Inside the Augusta National playbook that helps players outsmart the course
Ed. note: GOLF has partnered with CDW to reveal how the best golfers in the world develop trustworthy, secure game plans for the Masters. In this series, we’ll dig in to the science and data competitors rely on to protect against the pitfalls and pressures of Augusta National.
Every week brings a new gift for the 50 players on the PGA and Korn Ferry tours who are clients of Scott Fawcett and his Decade course management system. These electronic packets include Google Earth photos of every hole of the tournament venue and Fawcett’s advice on how to play them. In the run-up to the 2020 Masters, Fawcett provided us a peek at what he has prepared for Augusta National. Here are 5 key takeaways that might surprise you.
1. The par-5 2nd is not an eagle hole
Writes Fawcett: “A player with length needs to draw a driver pretty hard on this hole due to the left trees. I prefer a drawing 3-wood if your stock driver is a fade. With that you should be able to get it on the green in two once, and get it around the green the other times. Use PATIENCE and DISCIPLINE on this hole to ensure you get four good looks at birdie instead of attacking too much in hopes of eagle. There were only three eagles in all of 2018!!!”

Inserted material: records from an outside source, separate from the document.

Lemma queue_abs_pop p q h e evs :
  queue_abs (p :: q) h (e :: evs) ->
  holds h p e /\ exists h1, post_instance_delete h p = Some h1 /\ queue_abs q h1 evs.
Proof.
  intros [Hh Hd Hheap]. inversion_clear Hh as [|? ? ? ? He Hq]. split; [done|].
  unfold ptrs in Hd, Hheap. rewrite filter_cons in Hd, Hheap. unfold post_instance_delete. pose proof (ho_data _ _ _ He) as Hp.
  destruct (data_allocated p) eqn:Ea; cbn [andb] in *.
  - destruct (data_set p); [|by destruct Hp]. destruct Hp as (H0 & Hl & Hne). rewrite (proj2 (Z.eqb_neq _ 0)) by done. cbn [negb].
    destruct (h !! data p) as [bytes|] eqn:El; [|congruence]. eexists. split; [reflexivity|].
    cbn in Hd, Hheap. apply NoDup_cons in Hd as [Hn Hd]. split; [|done|].
    + clear Hd Hheap Hl Hne. induction Hq as [|p' e' q evs Hp Hq IH]; constructor.
      * apply holds_delete; [done|]. intros Hal E. apply Hn. apply list_elem_of_fmap. exists p'.
        split; [done|]. apply list_elem_of_filter. split; [done|by constructor].
      * apply IH. intros (x & Hx & [Hx1 Hx2]%list_elem_of_filter)%list_elem_of_fmap. apply Hn, list_elem_of_fmap. exists x.
        split; [done|]. apply list_elem_of_filter. split; [done|by constructor].
    + rewrite dom_delete_L, Hheap. apply difference_disjoint_singleton. by rewrite elem_of_list_to_set.
  - eexists. split; [reflexivity|]. by split.
Qed.

Lemma execute_holds h p e nodes : holds h p e ->
  execute_all h p nodes = Some ((fun n => Call (handler n) (arg n) (e_base e) (e_id e) (e_data e)) <$> nodes).
Proof.
  intros [Hb Hi _ Hd]. induction nodes as [|n nodes IH]; [done|]. cbn [execute_all]. rewrite IH. unfold handler_execute.
  rewrite Hb, Hi. destruct (data_set p); [|by destruct Hd as [_ ->]].
  destruct (data_allocated p); [|by rewrite Hd]. destruct Hd as (_ & -> & Hne). by destruct (e_data e).
Qed.

(** *** Posting *)

Lemma send_abs s sp h1 p e l :
  abs s sp -> fresh_post (heap s) h1 p -> holds h1 p e -> xQueueSendToBack (loop s) p l =
  if (length (events sp) <? room sp)%nat then Some (with_queue (queue (loop s) ++ [p]) (loop s)) else None.
Proof.
  intros [_ [Hq _ _] Hr] _ _. unfold xQueueSendToBack. by rewrite (Forall2_length _ _ _ Hq), Hr.
Qed.

Lemma abs_queued s sp h1 p e :
  abs s sp -> fresh_post (heap s) h1 p -> holds h1 p e ->
  abs (LoopState (with_queue (queue (loop s) ++ [p]) (loop s)) h1) (Spec (regs sp) (events sp ++ [e]) (room sp)).
Proof. intros [Hn Hq Hr] Hf He. split; [exact Hn|by eapply queue_abs_snoc|exact Hr]. Qed.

2. The short par-4 3rd is not a birdie hole
This short, tantalizing and occasionally drivable par-4 had a scoring average of 3.86 in 2019, meaning a par loses very little ground. Fawcett: “I firmly believe that seemingly high scoring averages on holes like this one stem from players continuing to try to make birdie even after getting the tee shot in slightly bad position. If you happen to hit it left when the pin is on the front left I believe surrendering birdie and simply trying to get it to the middle-left of the green will result in an average score of 4.2ish. By going slightly right of the hole you gain quite a bit of room for distance control, which is the main challenge. Proper strategy REQUIRES patience and discipline when you get even slightly out of position on a hole like this.”

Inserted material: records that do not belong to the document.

(* ===== verification/GestureApp.v ===== *)
(** * The gesture controller
    ([codes/ble_gesture_suite/bleGestureControl/AppController.cpp],
    [ImuSensor.cpp], [BleTransport.cpp])

    The firmware of the suite: it reads a motion sensor and streams its samples
    to a BLE client, shows the state of the link with a LED, and publishes a
    status text. *)

From S2P Require Import Prelude.
From stdpp Require Import pretty.
From Stdlib Require Import SpecFloat.

#[local] Open Scope abort_scope.
#[local] Open Scope Z_scope.

(** ** [AppConfig.h] *)

Definition kImuAddressPrimary : Z := 0x68.
Definition kImuAddressSecondary : Z := 0x69.
Definition kPairingBlinkIntervalMs : Z := 150.
Definition kBreathingPeriodMs : Z := 2200.
Definition kImuPublishIntervalMs : Z := 20.

(** ** [ImuSensor] *)

Record ImuSample := Sample { ax : Z; ay : Z; az : Z; gx : Z; gy : Z; gz : Z; temp : Z; timestampMs : Z }.

Record ImuSensor := Imu { deviceAddress_ : Z; ready_ : bool }.

Definition toInt16 (high low : Z) : Z := swrap 16 (Z.lor (Z.shiftl high 8) low).

(** [ack] is what the bus answers at an address, 0 for an acknowledgement;
    [wake] what it answers to the write that wakes the sensor up. *)
Definition ImuSensor_begin (ack : Z -> Z) (wake : Z) : bool * ImuSensor :=
  let address :=
    if ack kImuAddressPrimary =? 0 then kImuAddressPrimary
    else if ack kImuAddressSecondary =? 0 then kImuAddressSecondary else 0 in
  if address =? 0 then (false, Imu address false)
  else if negb (wake =? 0) then (false, Imu address false)
  else (true, Imu address true).

(** A transfer from the sensor: the answer of the bus to the register number,
    how many bytes it says it got, and the bytes that are read from it. *)
Record wire_read := WireRead { wr_ack : Z; wr_received : Z; wr_bytes : list Z }.

Definition readRegs (w : wire_read) (length_ : nat) : option (list Z) :=
  if negb (wr_ack w =? 0) then None
  else if negb (wr_received w =? length_) then None
  else Some (take length_ (wr_bytes w)).

Definition raw_byte (raw : list Z) (i : nat) : Z := default 0 (raw !! i).

Definition readSample (imu : ImuSensor) (w : wire_read) (now : Z) : option ImuSample :=
  if negb (ready_ imu) then None
  else
    let! raw := readRegs w 14 in
    let r i := raw_byte raw i in
    Some (Sample (toInt16 (r 0%nat) (r 1%nat)) (toInt16 (r 2%nat) (r 3%nat)) (toInt16 (r 4%nat) (r 5%nat))
            (toInt16 (r 8%nat) (r 9%nat)) (toInt16 (r 10%nat) (r 11%nat)) (toInt16 (r 12%nat) (r 13%nat))
            (toInt16 (r 6%nat) (r 7%nat)) now).

(** ** [BleTransport] *)

(** The values of the two characteristics, which exist once BLE has begun. *)
Record BleTransport := Ble {
  statusCharacteristic_ : option string;
  imuCharacteristic_ : option string;
  clientConnected_ : bool;
}.

(** What leaves the controller: a level of the LED's pin, a value of a
    characteristic and whether the client is notified. *)
Inductive output := AnalogWrite (level : Z) | StatusValue (text : string) (notified : bool) | ImuValue (text : string) (notified : bool).

Definition BleTransport_begin : BleTransport := Ble (Some "BOOTING"%string) (Some "IMU,0,0,0,0,0,0,0,0"%string) false.

Definition BleTransport_publishStatus (b : BleTransport) (status : string) : BleTransport * list output :=
  match statusCharacteristic_ b with
  | None => (b, [])
  | Some _ => (Ble (Some status) (imuCharacteristic_ b) (clientConnected_ b), [StatusValue status (clientConnected_ b)])
  end.

Definition BleTransport_publishImuData (b : BleTransport) (payload : string) : BleTransport * list output :=
  match imuCharacteristic_ b with
  | None => (b, [])
  | Some _ => (Ble (statusCharacteristic_ b) (Some payload) (clientConnected_ b), [ImuValue payload (clientConnected_ b)])
  end.

(** ** [AppController] *)

Inductive BleIndicatorMode := Pairing | Connected | Disconnected.

#[export] Instance mode_eq_dec : EqDecision BleIndicatorMode.
Proof. solve_decision. Defined.

Definition bleModeToText (mode : BleIndicatorMode) : string :=
  match mode with Pairing => "PAIRING" | Connected => "CONNECTED" | Disconnected => "DISCONNECTED" end.

Definition buildStatusText (mode : BleIndicatorMode) (imuReady : bool) (imuReadFailCount : Z) : string :=
  "BLE:" +:+ bleModeToText mode +:+ ",IMU:" +:+ (if imuReady then "READY" else "NOT_READY") +:+
  ",IMU_FAIL:" +:+ pretty imuReadFailCount.

Inductive esp_reset_reason_t :=
| ESP_RST_UNKNOWN | ESP_RST_POWERON | ESP_RST_EXT | ESP_RST_SW | ESP_RST_PANIC | ESP_RST_INT_WDT | ESP_RST_TASK_WDT
| ESP_RST_WDT | ESP_RST_DEEPSLEEP | ESP_RST_BROWNOUT | ESP_RST_SDIO
| ESP_RST_USB | ESP_RST_JTAG | ESP_RST_EFUSE | ESP_RST_PWR_GLITCH | ESP_RST_CPU_LOCKUP.

Definition resetReasonToText (reason : esp_reset_reason_t) : string :=
  match reason with
  | ESP_RST_POWERON => "POWERON" | ESP_RST_SW => "SW" | ESP_RST_PANIC => "PANIC" | ESP_RST_INT_WDT => "INT_WDT"
  | ESP_RST_TASK_WDT => "TASK_WDT" | ESP_RST_WDT => "WDT" | ESP_RST_DEEPSLEEP => "DEEPSLEEP"
  | ESP_RST_BROWNOUT => "BROWNOUT" | ESP_RST_SDIO => "SDIO" | _ => "UNKNOWN"
  end.

(** [snprintf] into a buffer of [size] bytes keeps what fits before the zero. *)
Definition snprintf (size : nat) (s : string) : string := String.substring 0 (size - 1) s.

Definition imu_format (s : ImuSample) : string :=
  "IMU," +:+ pretty (timestampMs s) +:+ "," +:+ pretty (ax s) +:+ "," +:+ pretty (ay s) +:+ "," +:+ pretty (az s) +:+ "," +:+
  pretty (gx s) +:+ "," +:+ pretty (gy s) +:+ "," +:+ pretty (gz s) +:+ "," +:+ pretty (temp s).

Definition buildImuText (s : ImuSample) : string := snprintf 128 (imu_format s).

(** [now] of every operation is what [millis()] gives there. *)
Record AppController := App {
  bleTransport_ : BleTransport;
  imuSensor_ : ImuSensor;
  bleIndicatorMode_ : BleIndicatorMode;
  blinkOutputOn_ : bool;
  lastBlinkToggleMs_ : Z;
  lastImuPublishMs_ : Z;
  imuReadFailCount_ : Z;
  lastImuReadFailLogMs_ : Z;
  bootResetReason_ : string;
}.

Definition with_ble (b : BleTransport) (a : AppController) : AppController :=
  App b (imuSensor_ a) (bleIndicatorMode_ a) (blinkOutputOn_ a) (lastBlinkToggleMs_ a) (lastImuPublishMs_ a)
    (imuReadFailCount_ a) (lastImuReadFailLogMs_ a) (bootResetReason_ a).
Definition with_blink (m : BleIndicatorMode) (on : bool) (t : Z) (a : AppController) : AppController :=
  App (bleTransport_ a) (imuSensor_ a) m on t (lastImuPublishMs_ a)
    (imuReadFailCount_ a) (lastImuReadFailLogMs_ a) (bootResetReason_ a).
Definition with_publish (t : Z) (a : AppController) : AppController :=
  App (bleTransport_ a) (imuSensor_ a) (bleIndicatorMode_ a) (blinkOutputOn_ a) (lastBlinkToggleMs_ a) t
    (imuReadFailCount_ a) (lastImuReadFailLogMs_ a) (bootResetReason_ a).
Definition with_fails (n t : Z) (a : AppController) : AppController :=
  App (bleTransport_ a) (imuSensor_ a) (bleIndicatorMode_ a) (blinkOutputOn_ a) (lastBlinkToggleMs_ a) (lastImuPublishMs_ a)
    n t (bootResetReason_ a).

(** The LED is on when its pin is low. *)
Definition writeIndicatorLevel (brightness : Z) : output := AnalogWrite (wrap 8 (255 - brightness)).

Definition status_text (a : AppController) (fails : Z) : string :=
  buildStatusText (bleIndicatorMode_ a) (ready_ (imuSensor_ a)) fails +:+ ",RST:" +:+ bootResetReason_ a.

Definition publishStatus (a : AppController) : AppController * list output :=
  let '(b, out) := BleTransport_publishStatus (bleTransport_ a) (status_text a (imuReadFailCount_ a)) in
  (with_ble b a, out).

Definition publishImuSample (a : AppController) (s : ImuSample) : AppController * list output :=
  let '(b, out) := BleTransport_publishImuData (bleTransport_ a) (buildImuText s) in (with_ble b a, out).

Definition setBleIndicatorMode (mode : BleIndicatorMode) (now : Z) (a : AppController) : AppController * list output :=
  (with_blink mode false now a, match mode with Disconnected => [writeIndicatorLevel 0] | _ => [] end).

(** Single-precision floating point. *)
Definition f32_of_Z (z : Z) : spec_float := binary_normalize 24 128 z 0 false.

(** [static_cast<uint8_t>] of a float: its integral part, undefined if that is
    not a value of the type. *)
Definition f32_to_u8 (f : spec_float) : option Z :=
  let integral :=
    match f with
    | S754_zero _ => Some 0
    | S754_finite s m e =>
        let n := if 0 <=? e then Zpos m * 2 ^ e else Zpos m / 2 ^ (- e) in
        Some (if s then - n else n)
    | _ => None
    end in
  match integral with Some n => if (0 <=? n) && (n <? 256) then Some n else None | None => None end.

(** The brightness of the breathing LED. *)
Definition breathing_brightness (now : Z) : option Z :=
  let phaseMs := now mod kBreathingPeriodMs in
  let halfPeriod := SFdiv 24 128 (f32_of_Z kBreathingPeriodMs) (f32_of_Z 2) in
  let brightness :=
    if SFltb (f32_of_Z phaseMs) halfPeriod then SFdiv 24 128 (f32_of_Z phaseMs) halfPeriod
    else SFdiv 24 128 (f32_of_Z (u32 (kBreathingPeriodMs - phaseMs))) halfPeriod in
  f32_to_u8 (SFmul 24 128 brightness (f32_of_Z 255)).

Definition updateBleIndicator (now : Z) (a : AppController) : option (AppController * list output) :=
  match bleIndicatorMode_ a with
  | Disconnected => Some (a, [writeIndicatorLevel 0])
  | Pairing =>
      if kPairingBlinkIntervalMs <=? u32 (now - lastBlinkToggleMs_ a) then
        let on := negb (blinkOutputOn_ a) in
        Some (with_blink Pairing on now a, [writeIndicatorLevel (if on then 255 else 0)])
      else Some (a, [])
  | Connected =>
      let! brightness := breathing_brightness now in Some (a, [writeIndicatorLevel brightness])
  end.

(** [now_led], [now] and [now_sample] are the three readings of the clock. *)
Definition tick (now_led now : Z) (w : wire_read) (now_sample : Z) (a : AppController) : option (AppController * list output) :=
  let! r := updateBleIndicator now_led a in
  let '(a, led) := r in
  if negb (clientConnected_ (bleTransport_ a)) || negb (ready_ (imuSensor_ a)) then Some (a, led)
  else if u32 (now - lastImuPublishMs_ a) <? kImuPublishIntervalMs then Some (a, led)
  else
    match readSample (imuSensor_ a) w now_sample with
    | None =>
        let fails := u32 (imuReadFailCount_ a + 1) in
        if 1000 <=? u32 (now - lastImuReadFailLogMs_ a) then
          let '(a, out) := publishStatus (with_fails fails now a) in Some (a, led ++ out)
        else Some (with_fails fails (lastImuReadFailLogMs_ a) a, led)
    | Some sample =>
        let a := with_publish now a in
        let '(a, status) :=
          if negb (imuReadFailCount_ a =? 0) then publishStatus (with_fails 0 (lastImuReadFailLogMs_ a) a) else (a, []) in
        let '(a, out) := publishImuSample a sample in
        Some (a, led ++ status ++ out)
    end.

Definition onBleConnected (now : Z) (a : AppController) : AppController * list output :=
  let '(a, led) := setBleIndicatorMode Connected now a in
  let '(a, out) := publishStatus a in (a, led ++ out).

Definition onBleDisconnected (now : Z) (a : AppController) : AppController * list output :=
  let '(a, led) := setBleIndicatorMode Pairing now a in
  let '(a, out) := publishStatus a in (a, led ++ out).

(** The transport keeps the flag and calls the controller back. *)
Definition handleConnect (now : Z) (a : AppController) : AppController * list output :=
  let b := bleTransport_ a in
  onBleConnected now (with_ble (Ble (statusCharacteristic_ b) (imuCharacteristic_ b) true) a).

Definition handleDisconnect (now : Z) (a : AppController) : AppController * list output :=
  let b := bleTransport_ a in
  onBleDisconnected now (with_ble (Ble (statusCharacteristic_ b) (imuCharacteristic_ b) false) a).

(** Before [begin]. *)
Definition AppController_new : AppController :=
  App (Ble None None false) (Imu 0 false) Disconnected false 0 0 0 0 EmptyString.

Definition AppController_begin (reason : esp_reset_reason_t) (ack : Z -> Z) (wake now_mode now_publish : Z) :
    AppController * list output :=
  let a := AppController_new in
  let flash := [writeIndicatorLevel 255; writeIndicatorLevel 0] in
  let '(_, imu) := ImuSensor_begin ack wake in
  let a := App BleTransport_begin imu (bleIndicatorMode_ a) (blinkOutputOn_ a) (lastBlinkToggleMs_ a) (lastImuPublishMs_ a)
             (imuReadFailCount_ a) (lastImuReadFailLogMs_ a) (resetReasonToText reason) in
  let '(a, led) := setBleIndicatorMode Pairing now_mode a in
  let '(a, out) := publishStatus (with_publish now_publish a) in
  (a, writeIndicatorLevel 0 :: flash ++ flash ++ led ++ out).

3. The tree-choked par-4 7th? Driver all day
Fawcett: “This hole is perfectly sized to make the decision challenging. The math behind the Driving Decision Tree shows that if there are 40 yards to work with between trees you should lean towards driver. This hole is right at 40 yards. You simply won’t hit your 3-wood in the fairway much more than driver. Dropping back is giving up 30ish yards on 100% of tee shots to hopefully hit 5-8% more fairways; that is a bad tradeoff. In a 4-trial problem you just don’t hit the fairway that much more on a week-to-week basis. You will hit it in play two or three times and the club doesn’t have much to do with that due the randomness of small sample sizes. Two-iron doesn’t guarantee you hit the fairway, but it does guarantee you have a long second shot.”
4. The par-5 8th is more of a three-shotter than you think
Fawcett: “Another great example of discipline and patience (getting repetitive yet?). If you get in an odd spot off the tee, which is likely, you only need to advance it 160-180 to have 100 yards left. This fairway area is just too narrow to not hit it in the bunker or trees once or twice. It’s no big deal when something happens that you expect to happen. By all means, advance it as far as possible on the second shot, but DO NOT take on any excess risk just to get it 30 yards closer. Those 30 yards once inside 150 are worth less than a tenth of a stroke.”
5. Par is an okay score on the par-5 15th
Fawcett: “You should have a good look roughly half the time. Just like on 8 and 13, those are the times you score, obviously. It is far more important that you don’t overdo aggression when you are out of position, let trying to hook a 4-iron around the trees or something silly. If you can average 4.35 on your good tee shots and 4.9 on the out-of-position ones, you will beat the scoring average.”